▶ **Exercise goal**:
Set down exactly, from the records below, the line with "unfold name_char, uri_unreserved." through the line with "unfold utf8 at", and nothing else.

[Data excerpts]
Content starts

(* ===== verification/View.v ===== *)
(** * App.jsx's room names and components/ChatView.jsx: what the view keeps

    The names the join form proposes, the countdown of a room with a time to
    live, and the canvas. Random numbers are the 32-bit integers
    [getRandomValues] gives. React runs an effect after the render that mounts
    the component, and again, after the cleanup, when a dependency changed;
    the countdown depends on [onLeave], a new function in every render of
    [App]. The rest of the view shows the state and is left out. *)

From S2P Require Import Prelude JsLib Text Json Timers Uri Rooms.

Local Open Scope Z_scope.

(** ** Names *)

Definition ADJECTIVES : list jsstr :=
  lit <$> ["swift"; "silent"; "shadow"; "neon"; "ghost"; "lunar"; "cosmic"; "cyber";
             "arctic"; "ember"; "crystal"; "iron"; "velvet"; "crimson"; "golden"; "hidden";
             "storm"; "frost"; "dark"; "wild"; "rogue"; "phantom"; "mystic"; "chrome";
             "atomic"; "blazing"; "hollow"; "vivid"; "ancient"; "static"; "turbo"; "solar"]%string.

Definition NOUNS : list jsstr :=
  lit <$> ["wolf"; "hawk"; "viper"; "fox"; "panther"; "cobra"; "raven"; "tiger";
             "falcon"; "lynx"; "orca"; "jaguar"; "phoenix"; "dragon"; "serpent"; "mantis";
             "spark"; "bolt"; "pulse"; "flare"; "drift"; "wave"; "blade"; "echo";
             "cipher"; "nexus"; "vertex"; "orbit"; "prism"; "wraith"; "spectre"; "sigma"]%string.

Definition secureRandom (r max : Z) : Z := r mod max.

Definition pick (words : list jsstr) (r : Z) : jsstr :=
  default [] (words !! Z.to_nat (secureRandom r (Z.of_nat (length words)))).

Definition generateRoomName (r1 r2 r3 : Z) : jsstr :=
  pick ADJECTIVES r1 ++ [45] ++ pick NOUNS r2 ++ [45] ++ dec_nat (secureRandom r3 1000).

(** [toUpperCase] of an ASCII letter. *)
Definition upper (c : Z) : Z := if (97 <=? c) && (c <=? 122) then c - 32 else c.

Definition generateNickname (r1 r2 : Z) : jsstr :=
  pick ADJECTIVES r1 ++ match pick NOUNS r2 with c :: s => upper c :: s | [] => [] end.

(** The room the join form starts with; [fresh] is a generated name. *)
Definition initial_room (hash fresh : jsstr) : result jsstr :=
  match split_char 47 hash with
  | (c :: roomName) :: _ :: _ => decodeURIComponent (c :: roomName)
  | _ => Ok fresh
  end.

(** [requestNotificationPermission]: what it resolves to, and whether the user is
    asked; [permission] is missing where there are no notifications. *)
Definition requestNotificationPermission (permission : option jsstr) (answer : jsstr) : jsstr * bool :=
  match permission with
  | None => (lit "unsupported", false)
  | Some p => if bool_decide (p = lit "granted") || bool_decide (p = lit "denied") then (p, false) else (answer, true)
  end.

(** ** The countdown *)

Definition TICK_MS : Z := 1000.

Definition pad2 (s : jsstr) : jsstr := match s with [] => [48; 48] | [c] => [48; c] | _ => s end.

Definition formatTimeRemaining (ms : Z) : jsstr :=
  if ms <=? 0 then lit "expired"
  else
    let totalSec := ms / 1000 in
    let h := totalSec / 3600 in
    let m := totalSec mod 3600 / 60 in
    let s := totalSec mod 60 in
    if h >? 0 then dec_nat h ++ lit "h " ++ dec_nat m ++ lit "m"
    else dec_nat m ++ [58] ++ pad2 (dec_nat s).

(** The callbacks of the effect's timers. *)
Inductive countdown_call :=
  | Forget
  | Update (expiresAt : Z).

(** [cd_left]: when [onLeave] was called, and for which expiry. [cd_crashed]:
    an effect threw, and React has taken the application down. *)
Record countdown := Countdown {
  cd_expiresAt : option Z;
  cd_timeRemaining : option Z;
  cd_timer : option nat;
  cd_clock : timers countdown_call;
  cd_left : list (Z * Z);
  cd_crashed : bool
}.

Definition new_countdown (now : Z) : countdown := Countdown None None None (timers_init now) [] false.

(** The effect. Its first [update] runs before [id] is declared: with no time
    left, [clearInterval(id)] throws a [ReferenceError] and nothing after it
    runs. *)
Definition countdown_effect (expiresAt : option Z) (s : countdown) : countdown :=
  let now := t_now (cd_clock s) in
  match expiresAt with
  | None | Some 0 =>
      let '(id, clock) := setTimeout (cd_clock s) Forget 0 in
      Countdown expiresAt (cd_timeRemaining s) (Some id) clock (cd_left s) false
  | Some e =>
      if e - now <=? 0 then Countdown expiresAt (Some (e - now)) None (cd_clock s) (cd_left s) true
      else let '(id, clock) := setTimeout (cd_clock s) (Update e) TICK_MS in
           Countdown expiresAt (Some (e - now)) (Some id) clock (cd_left s) false
  end.

(** A render that changes the dependencies: the cleanup, then the effect. *)
Definition render (expiresAt : option Z) (s : countdown) : countdown :=
  if cd_crashed s then s
  else countdown_effect expiresAt
         (Countdown (cd_expiresAt s) (cd_timeRemaining s) None (clear_opt (cd_clock s) (cd_timer s)) (cd_left s) false).

Definition countdown_fires (id : nat) (s : countdown) : option countdown :=
  call ← due (cd_clock s) id;
  let now := t_now (cd_clock s) in
  Some match call with
       | Forget =>
           Countdown (cd_expiresAt s) None (cd_timer s) (clearTimeout (cd_clock s) id) (cd_left s) (cd_crashed s)
       | Update e =>
           if e - now <=? 0
           then Countdown (cd_expiresAt s) (Some (e - now)) (cd_timer s) (clearTimeout (cd_clock s) id)
                          (cd_left s ++ [(now, e)]) (cd_crashed s)
           else Countdown (cd_expiresAt s) (Some (e - now)) (cd_timer s) (rearm (cd_clock s) id (Update e) TICK_MS)
                          (cd_left s) (cd_crashed s)
       end.

Inductive view_event := Render (expiresAt : option Z) | Fires (id : nat) | Passes (d : Z).

Definition view_do (s : countdown) (e : view_event) : option countdown :=
  match e with
  | Render expiresAt => Some (render expiresAt s)
  | Fires id => countdown_fires id s
  | Passes d =>
      if d <? 0 then None
      else Some (Countdown (cd_expiresAt s) (cd_timeRemaining s) (cd_timer s) (advance (cd_clock s) d)
                           (cd_left s) (cd_crashed s))
  end.

Definition view_run (s : countdown) (evs : list view_event) : option countdown :=
  foldl (λ o e, s ← o; view_do s e) (Some s) evs.

(** ** The canvas *)

Inductive stroke := MoveTo (x y : Z) | LineTo (x y : Z).

(** [cv_listening]: the canvas on the page has the listeners. [cv_ref] is the
    path and the segments drawn on the canvas that is there now, if any. *)
Record canvas_view := CanvasView {
  cv_visible : bool;
  cv_listening : bool;
  cv_drawing : bool;
  cv_strokes : list stroke
}.

(** The component mounts with the canvas hidden, so that [canvasRef] is null
    when the effect of [useCanvasDrawing] runs; its dependencies never change. *)
Definition canvas_effect (s : canvas_view) : canvas_view :=
  CanvasView (cv_visible s) (cv_visible s) false (cv_strokes s).

Definition mount_canvas : canvas_view := canvas_effect (CanvasView false false false []).

Inductive pointer := Toggle | Down (x y : Z) | Move (x y : Z) | Up | Clear.

Definition canvas_do (s : canvas_view) (p : pointer) : canvas_view :=
  match p with
  | Toggle => CanvasView (negb (cv_visible s)) false (cv_drawing s) []
  | Clear => CanvasView (cv_visible s) (cv_listening s) (cv_drawing s) []
  | _ =>
      if negb (cv_visible s && cv_listening s) then s
      else match p with
           | Down x y => CanvasView true true true (cv_strokes s ++ [MoveTo x y])
           | Move x y => if cv_drawing s then CanvasView true true true (cv_strokes s ++ [LineTo x y]) else s
           | _ => CanvasView true true false (cv_strokes s)
           end
  end.

(** ** Lemmas *)

(** A character of a generated name. *)
Definition name_char (c : Z) : Prop := 97 ≤ c ≤ 122 ∨ 48 ≤ c ≤ 57 ∨ c = 45.
Global Instance name_char_dec c : Decision (name_char c).
Proof. unfold name_char; apply _. Defined.

Definition short_name (n : nat) (s : jsstr) : Prop := Forall name_char s ∧ s ≠ [] ∧ (length s ≤ n)%nat.

Lemma pick_In words r : words ≠ [] → pick words r ∈ words.
Proof.
  intros Hw. unfold pick, secureRandom. destruct words as [|w ws]; [done|].
  set (l := w :: ws). assert (0 < Z.of_nat (length l)) as Hl by (cbn; lia).
  pose proof (Z.mod_pos_bound r _ Hl) as Hb.
  destruct (lookup_lt_is_Some_2 l (Z.to_nat (r mod Z.of_nat (length l)))) as [x Hx]; [lia|].
  rewrite Hx. by eapply list_elem_of_lookup_2.
Qed.

Lemma pick_short words n r : words ≠ [] → Forall (short_name n) words → short_name n (pick words r).
Proof. intros Hw Hs. rewrite Forall_forall in Hs. by apply Hs, pick_In. Qed.

Lemma words_short : Forall (short_name 7) ADJECTIVES ∧ Forall (short_name 7) NOUNS.
Proof. unfold short_name. decided. Qed.

Lemma number_short r : short_name 3 (dec_nat (secureRandom r 1000)).
Proof.
  assert (Forall (λ n, short_name 3 (dec_nat (Z.of_nat n))) (seq 0 1000)) as Hall by (unfold short_name; decided).
  rewrite Forall_forall in Hall. unfold secureRandom. pose proof (Z.mod_pos_bound r 1000) as Hb.
  rewrite <- (Z2Nat.id (r mod 1000)) by lia. apply Hall, elem_of_seq. lia.
Qed.

Lemma generated_short r1 r2 r3 : short_name 19 (generateRoomName r1 r2 r3).
Proof.
  destruct (pick_short ADJECTIVES 7 r1) as (H1 & H2 & H3); [done|apply words_short|].
  destruct (pick_short NOUNS 7 r2) as (K1 & K2 & K3); [done|apply words_short|].
  destruct (number_short r3) as (L1 & L2 & L3). unfold generateRoomName. split_and!.
  - repeat (apply Forall_app; split); try done; constructor; [right; by right|constructor|right; by right|constructor].
  - by destruct (pick ADJECTIVES r1).
  - rewrite !length_app. cbn [length]. lia.
Qed.

Lemma trim_start_id s : Forall name_char s → trim_start s = s.
Proof.
  intros H. destruct H as [|c s H _]; [done|]. cbn. replace (js_space c) with false; [done|].
  unfold js_space, name_char in *. symmetry. repeat (apply orb_false_iff; split); cbn; try lia.
Qed.

Lemma trim_id s : Forall name_char s → trim s = s.
Proof.
  intros H. unfold trim. rewrite (trim_start_id s) by done. rewrite trim_start_id; [apply rev_involutive|].
  by apply Forall_rev.
Qed.

Lemma name_char_unreserved c : name_char c → uri_unreserved c = true.
Proof.
  unfold name_char, uri_unreserved. intros H. cbn. lia.
Qed.

(** A generated name stands in a link as it is. *)
Lemma encode_name s : Forall name_char s → encodeURIComponent s = Ok s.
Proof.
  intros H. assert (Forall is_ascii s) as Ha by (eapply Forall_impl; [exact H|]; unfold name_char, is_ascii; lia).
  unfold encodeURIComponent, TextEncoder_encode.
  assert (usv s = s ∧ isWellFormed s = true) as [Hu ->].
  { clear H. induction Ha as [|c s Hc _ [IH1 IH2]]; [done|]. cbn. unfold is_ascii in Hc.
    replace (is_high c) with false by (unfold is_high; lia). replace (is_low c) with false by (unfold is_low; lia).
    by rewrite IH1, IH2. }
  rewrite Hu. f_equal. clear Hu Ha. induction H as [|c s Hc _ IH]; [done|]. cbn.
  unfold utf8 at 1. replace (c <? 128) with true by (unfold name_char in Hc; lia). cbn.
  rewrite name_char_unreserved by done. cbn. by rewrite IH.
Qed.

Record countdown_inv (s : countdown) : Prop := {
  ci_clock : timers_wf (cd_clock s);
  ci_owned : ∀ id p, map_get (t_pending (cd_clock s)) id = Some p → cd_timer s = Some id;
  ci_left : Forall (λ x, x.2 ≤ x.1) (cd_left s);
  ci_counting : ∀ e, cd_crashed s = false → cd_expiresAt s = Some e → e ≠ 0 →
    (∃ t, (t, e) ∈ cd_left s) ∨
    ∃ id t, map_get (t_pending (cd_clock s)) id = Some (t, Update e) ∧ t ≤ t_now (cd_clock s) + TICK_MS;
  ci_crashed : cd_crashed s = true →
    cd_timer s = None ∧ ∃ e, cd_expiresAt s = Some e ∧ e ≤ t_now (cd_clock s)
}.

Lemma clear_opt_now {A} (c : timers A) h : t_now (clear_opt c h) = t_now c.
Proof. by destruct h. Qed.

(** Starting over from a clock where nothing is pending. *)
Lemma effect_inv expiresAt s :
  timers_wf (cd_clock s) → (∀ id, map_get (t_pending (cd_clock s)) id = None) → cd_crashed s = false →
  Forall (λ x, x.2 ≤ x.1) (cd_left s) → countdown_inv (countdown_effect expiresAt s).
Proof.
  intros Hw Hn Hc Hl. unfold countdown_effect.
  assert (∀ call d, timers_wf (setTimeout (cd_clock s) call d).2) as Hs by (intros; by apply timers_wf_set).
  assert (∀ call d id p, map_get (t_pending (setTimeout (cd_clock s) call d).2) id = Some p →
    Some (t_next (cd_clock s)) = Some id) as Ho.
  { intros call d id p [[-> _]|[_ Hp]]%pending_setTimeout; [done|]. by rewrite Hn in Hp. }
  destruct (decide (default 0 expiresAt = 0)) as [E0|E0].
  - assert (∀ (A : Type) (x : A) f, match expiresAt with None | Some 0 => x | Some e => f e end = x) as ->
      by (intros; destruct expiresAt as [[]|]; done).
    specialize (Hs Forget 0). specialize (Ho Forget 0). cbn in Hs, Ho |- *. split; cbn; try done.
    intros e _ -> Hz. by cbn in E0.
  - destruct expiresAt as [e|]; [|done]. cbn in E0.
    replace (match e with 0 => _ | _ => _ end) with
      (if e - t_now (cd_clock s) <=? 0
       then Countdown (Some e) (Some (e - t_now (cd_clock s))) None (cd_clock s) (cd_left s) true
       else let '(id, clock) := setTimeout (cd_clock s) (Update e) TICK_MS in
            Countdown (Some e) (Some (e - t_now (cd_clock s))) (Some id) clock (cd_left s) false)
      by (destruct e; done).
    destruct (e - t_now (cd_clock s) <=? 0) eqn:E.
    + split; cbn; try done.
      * intros id p Hp. by rewrite Hn in Hp.
      * intros _. split; [done|]. exists e. split; [done|]. apply Z.leb_le in E. lia.
    + specialize (Hs (Update e) TICK_MS). specialize (Ho (Update e) TICK_MS). cbn in Hs, Ho |- *. split; cbn; try done.
      intros e' _ [= <-] _. right. exists (t_next (cd_clock s)), (t_now (cd_clock s) + TICK_MS).
      split; [apply map_get_set_eq|lia].
Qed.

Content ends

▶ **Exercise answer**:
  unfold name_char, uri_unreserved. intros H. cbn. lia.
Qed.

(** A generated name stands in a link as it is. *)
Lemma encode_name s : Forall name_char s → encodeURIComponent s = Ok s.
Proof.
  intros H. assert (Forall is_ascii s) as Ha by (eapply Forall_impl; [exact H|]; unfold name_char, is_ascii; lia).
  unfold encodeURIComponent, TextEncoder_encode.
  assert (usv s = s ∧ isWellFormed s = true) as [Hu ->].
  { clear H. induction Ha as [|c s Hc _ [IH1 IH2]]; [done|]. cbn. unfold is_ascii in Hc.
    replace (is_high c) with false by (unfold is_high; lia). replace (is_low c) with false by (unfold is_low; lia).
    by rewrite IH1, IH2. }
  rewrite Hu. f_equal. clear Hu Ha. induction H as [|c s Hc _ IH]; [done|]. cbn.
  unfold utf8 at 1. replace (c <? 128) with true by (unfold name_char in Hc; lia). cbn.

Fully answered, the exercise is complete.